Montréal, 15 décembre 2008 • No 262

 

OPINION

 

Michel de Poncins écrit les flashes du Tocqueville Magazine et est l'auteur de quelques livres.

 
 

SARKOZY ET SES TUYAUTERIES

 

par Michel de Poncins

 

          Le président joggeur a attrapé à Douai une nouvelle fois le micro pour proclamer un énième plan dénommé « plan de relance » et sorti tout droit d’un de ses multiples cerveaux, puisque, grâce à son épouse, nous savons qu'il a de multiples cerveaux, alors que nous avons tous tant de mal à nous débrouiller avec un seul cerveau.

          Dans toutes ses annonces, l'on retrouve son penchant naturel vers le socialisme, c'est-à-dire l'intervention de l'État à tous les niveaux, à tous les instants et dans tous les détails de la vie courante.

 

          D'abord on nous annonce une nouvelle giclée de lois. La loi n'a jamais créé la richesse et, au contraire, elle la détruit de diverses façons; une loi ne s'accompagne que de décrets-lois et de circulaires qui mettent du temps à sortir et qui sont inévitablement contradictoires; un tiers des lois votées depuis un an et demi ne sont pas en application aujourd'hui. La loi conduit à des coûts insupportables d’interprétation et de gestion pour les entreprises et les particuliers avec au bout du compte la perspective de contentieux multiples; enfin la loi est indéfiniment incertaine car elle bouge sans cesse. Le nouveau plan de relance n'y échappe pas. Il prévoit dès maintenant des périodes transitoires puisque certaines des mesures envisagées ne doivent durer que pendant l'année 2009. Les entreprises et autres acteurs de l’économie ont un besoin urgent de stabilité et non pas de jogging permanent.

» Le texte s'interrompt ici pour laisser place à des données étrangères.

(* ------------------------------------------------------------------ *)
(** ** Construction of the object model in [main] *)

Definition build_manager (df_combined : DataFrame) : BuildingManager :=
  fold_left
    (fun manager building_name =>
       let building0 := Building_init building_name in
       let building_data := filter (in_building building_name) (rows df_combined) in
       let building1 :=
         fold_left (fun b row => add_reading b (timestamp row) (kwh row))
                   building_data building0 in
       add_building manager building1)
    (unique String.eqb (map building (rows df_combined)))
    [].

(* ------------------------------------------------------------------ *)
(** ** Double precision

    [round64 x] is the binary64 float nearest to [x], a tie going to the
    even significand.  The exponent is not bounded: there is no overflow
    and there are no subnormal numbers. *)

Definition Qpow2 (e : Z) : Q :=
  if (0 <=? e)%Z then inject_Z (2 ^ e) else 1 # Z.to_pos (2 ^ (- e)).

Definition round_half_even (x : Q) : Z :=
  let f := Qfloor x in
  match Qcompare (x - inject_Z f) (1 # 2) with
  | Lt => f
  | Gt => (f + 1)%Z
  | Eq => if Z.even f then f else (f + 1)%Z
  end.

(** For [0 < x], the exponent [e] with [2^52 <= x / 2^e < 2^53]. *)
Definition binade (x : Q) : Z :=
  let e := (Z.log2 (Qnum x) - Z.log2 (Zpos (Qden x)) - 52)%Z in
  if Qltb (x / Qpow2 e) (inject_Z (2 ^ 52)) then (e - 1)%Z else e.

Definition round64 (x : Q) : Q :=
  if Qeq_bool x 0 then 0
  else
    let a := Qabs x in
    let e := binade a in
    let r := Qred (inject_Z (round_half_even (a / Qpow2 e)) * Qpow2 e) in
    if Qltb 0 x then r else - r.

(** The compensated summation of pandas' grouped sum and mean. *)
Definition kahan_sum (values : list Q) : Q :=
  fst (fold_left
         (fun (st : Q * Q) val =>
            let (sumx, compensation) := st in
            let y := round64 (val - compensation) in
            let t := round64 (sumx + y) in
            (t, round64 (round64 (t - sumx) - y)))
         values (0, 0)).

#[local] Instance binary64 : Arithmetic := {|
  py_add x y := round64 (x + y);
  py_mul x y := round64 (x * y);
  py_quot x y := round64 (x / y);
  group_sum := kahan_sum;
  group_mean values := round64 (kahan_sum values / inject_Z (Z.of_nat (List.length values)))
|}.

(* ------------------------------------------------------------------ *)
(** ** Facts about the Python primitives *)

Lemma Qltb_lt (x y : Q) : Qltb x y = true <-> x < y.
Proof.
  unfold Qltb. rewrite negb_true_iff. split; intro H.
  - apply Qnot_le_lt. intro L. apply Qle_bool_iff in L. congruence.
  - destruct (Qle_bool y x) eqn:E; [|reflexivity].
    apply Qle_bool_iff in E. exfalso. apply (Qlt_not_le _ _ H E).
Qed.

Lemma Qltb_ge (x y : Q) : Qltb x y = false <-> y <= x.
Proof.
  unfold Qltb. rewrite negb_false_iff. apply Qle_bool_iff.
Qed.

Lemma max_loop_ge_best {A : Type} (key : A -> Q) (l : list A) :
  forall best, key best <= key (max_loop key best l).
Proof.
  induction l as [|x l IH]; intro best; simpl.
  - apply Qle_refl.
  - destruct (Qltb (key best) (key x)) eqn:E.
    + apply Qltb_lt in E. eapply Qle_trans; [apply Qlt_le_weak, E|apply IH].
    + apply IH.
Qed.

(** The loop of [max]: the result is the first item of [best :: l] whose
    key is maximal. *)
Lemma max_loop_first {A : Type} (key : A -> Q) (l : list A) :
  forall best,
    exists l1 l2,
      best :: l = l1 ++ max_loop key best l :: l2 /\
      (forall x, In x l1 -> key x < key (max_loop key best l)) /\
      (forall x, In x l2 -> key x <= key (max_loop key best l)).
Proof.
  induction l as [|x l IH]; intro best; simpl.
  - exists [], []. repeat split; intros ? [].
  - destruct (Qltb (key best) (key x)) eqn:E.
    + destruct (IH x) as (l1 & l2 & Heq & Hlt & Hle).
      exists (best :: l1), l2. split; [simpl; now rewrite <- Heq|]. split; [|exact Hle].
      intros y [<-|Hy]; [|now apply Hlt].
      apply Qltb_lt in E. eapply Qlt_le_trans; [exact E|apply max_loop_ge_best].
    + destruct (IH best) as (l1 & l2 & Heq & Hlt & Hle).
      apply Qltb_ge in E.
      destruct l1 as [|z l1]; simpl in Heq; injection Heq as H0 H1.
      * exists [], (x :: l2). split; [simpl; now rewrite <- H0, <- H1|].
        split; [intros ? []|].
        intros y [<-|Hy]; [now rewrite <- H0|now apply Hle].
      * exists (z :: x :: l1), l2. split; [simpl; now rewrite <- H0, <- H1|]. split; [|exact Hle].
        intros y [<-|[<-|Hy]].
        -- apply Hlt. now left.
        -- eapply Qle_lt_trans; [exact E|]. rewrite H0 at 1. apply Hlt. now left.
        -- apply Hlt. now right.
Qed.

(* ------------------------------------------------------------------ *)
(** ** Facts about [unique], [sort_by] and [group_keys] *)

Section Unique.
Context {A : Type} (eqb : A -> A -> bool).
Hypothesis eqb_spec : forall x y, eqb x y = true <-> x = y.

Lemma unique_In (l : list A) (x : A) : In x (unique eqb l) <-> In x l.
Proof.
  induction l as [|a l IH]; simpl; [tauto|].
  rewrite filter_In, IH, negb_true_iff. split.
  - intros [H|[H _]]; auto.
  - intros [H|H]; auto.
    destruct (eqb a x) eqn:E; [left; now apply eqb_spec|right; auto].
Qed.

Lemma unique_NoDup (l : list A) : NoDup (unique eqb l).
Proof.
  induction l as [|a l IH]; simpl; constructor.
  - rewrite filter_In, negb_true_iff. intros [_ H].
    assert (eqb a a = true) by now apply eqb_spec. congruence.
  - now apply NoDup_filter.
Qed.
End Unique.

Section SortBy.
Context {A : Type} (leb : A -> A -> bool).

Lemma insert_sorted_perm (x : A) (l : list A) :
  Permutation (x :: l) (insert_sorted leb x l).
Proof.
  induction l as [|y l IH]; simpl; [reflexivity|].
  destruct (leb x y); [reflexivity|].
  rewrite perm_swap. now constructor.
Qed.

Lemma sort_by_perm (l : list A) : Permutation l (sort_by leb l).
Proof.
  induction l as [|x l IH]; simpl; [constructor|].
  rewrite <- insert_sorted_perm. now constructor.
Qed.

Variable R : A -> A -> Prop.
Hypothesis R_trans : forall x y z, R x y -> R y z -> R x z.
Hypothesis leb_true : forall x y, leb x y = true -> R x y.
Hypothesis leb_false : forall x y, leb x y = false -> R y x.

Lemma insert_sorted_sorted (x : A) (l : list A) :
  StronglySorted R l -> StronglySorted R (insert_sorted leb x l).
Proof.
  induction 1 as [|y l Hs IH Hy]; simpl.
  - repeat constructor.
  - destruct (leb x y) eqn:E.
    + constructor; [now constructor|].
      apply leb_true in E. constructor; [exact E|].
      eapply Forall_impl; [|exact Hy]. intros z Hz. eapply R_trans; eauto.
    + constructor; [exact IH|].
      apply leb_false in E.
      eapply Permutation_Forall; [apply insert_sorted_perm|].
      now constructor.
Qed.

Lemma sort_by_sorted (l : list A) : StronglySorted R (sort_by leb l).
Proof.
  induction l as [|x l IH]; simpl; [constructor|].
  now apply insert_sorted_sorted.
Qed.
End SortBy.

Lemma StronglySorted_filter {A : Type} (R : A -> A -> Prop) (f : A -> bool) (l : list A) :
  StronglySorted R l -> StronglySorted R (filter f l).
Proof.
  induction 1 as [|x l Hs IH Hx]; simpl; [constructor|].
  destruct (f x); [|exact IH].
  constructor; [exact IH|].
  rewrite Forall_forall in *. intros y Hy. apply Hx.
  now apply filter_In in Hy.
Qed.

Section GroupKeys.
Context {A : Type} (eqb leb : A -> A -> bool).
Hypothesis eqb_spec : forall x y, eqb x y = true <-> x = y.

Lemma group_keys_perm (l : list A) : Permutation (unique eqb l) (group_keys eqb leb l).
Proof. apply sort_by_perm. Qed.

Lemma group_keys_In (l : list A) (x : A) : In x (group_keys eqb leb l) <-> In x l.
Proof.
  split; intro H.
  - apply (unique_In eqb eqb_spec).
    eapply Permutation_in; [symmetry; apply group_keys_perm|exact H].
  - eapply Permutation_in; [apply group_keys_perm|].
    now apply (unique_In eqb eqb_spec).
Qed.

Lemma group_keys_NoDup (l : list A) : NoDup (group_keys eqb leb l).
Proof.
  eapply Permutation_NoDup; [apply group_keys_perm|].
  now apply unique_NoDup.
Qed.
End GroupKeys.

Lemma string_eqb_spec (x y : string) : String.eqb x y = true <-> x = y.
Proof. apply String.eqb_eq. Qed.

          Le nouveau plan rajoute un étage supplémentaire à l'immense usine à gaz administrative dans laquelle la France se débat. J’ai montré dans plusieurs livres que l’effet de ruine, conséquence inévitable du dirigisme, venait, entre autres causes, de la création, la multiplication, l’enchevêtrement de ces innombrables usines à gaz administratives formant des galaxies et des galaxies de galaxies.

          Cette horreur n’est pas un hasard mais une nécessité dès lors que le pouvoir actuellement en vigueur ne veut pas détruire le socialisme mais simplement le gérer, courant sans cesse après les calamités qu’il organise ou tolère lui-même et prétendant les corriger à chaque fois en mettant une nouvelle couche de réglementations, elles-mêmes nageant dans la brume d’incertitudes juridiques multiples.

          Les usines à gaz du temps jadis étaient fort compliquées avec une foule de mannettes, de compteurs, de tuyauteries et les usines à gaz d’aujourd’hui ne doivent guère être plus simples. Dans ces usines à gaz, les robinets, les compteurs, les tuyauteries fonctionnaient correctement. Il était clair qu’elles ne pouvaient créer du gaz s’il n’y en avait pas.

          Dans les usines à gaz administratives, on ne sait jamais si un robinet ou un compteur marche car il faut attendre non seulement des kilos de textes mais aussi des jurisprudences incertaines et les tuyauteries sont partout contradictoires. L’énarchie qui règne autour de Mme Christine Lagarde nous promet entre 80 et 110 000 emplois de plus et un supplément de croissance de 0,8 à 1% de PIB; quel crédit accorder à une telle promesse? Une prime à la casse pourrait présumément conduire à des achats d'automobiles; au même moment et dans le même projet l’on bride l'industrie automobile en préconisant des voitures propres: que veut dire l'expression « voiture propre »? Nous sommes frappés cruellement d'un impôt parce que nous achetons une voiture prétendue sale: sommes-nous devenus de sales conducteurs? À force de se ramifier, l'usine à gaz universelle devient contradictoire par nature.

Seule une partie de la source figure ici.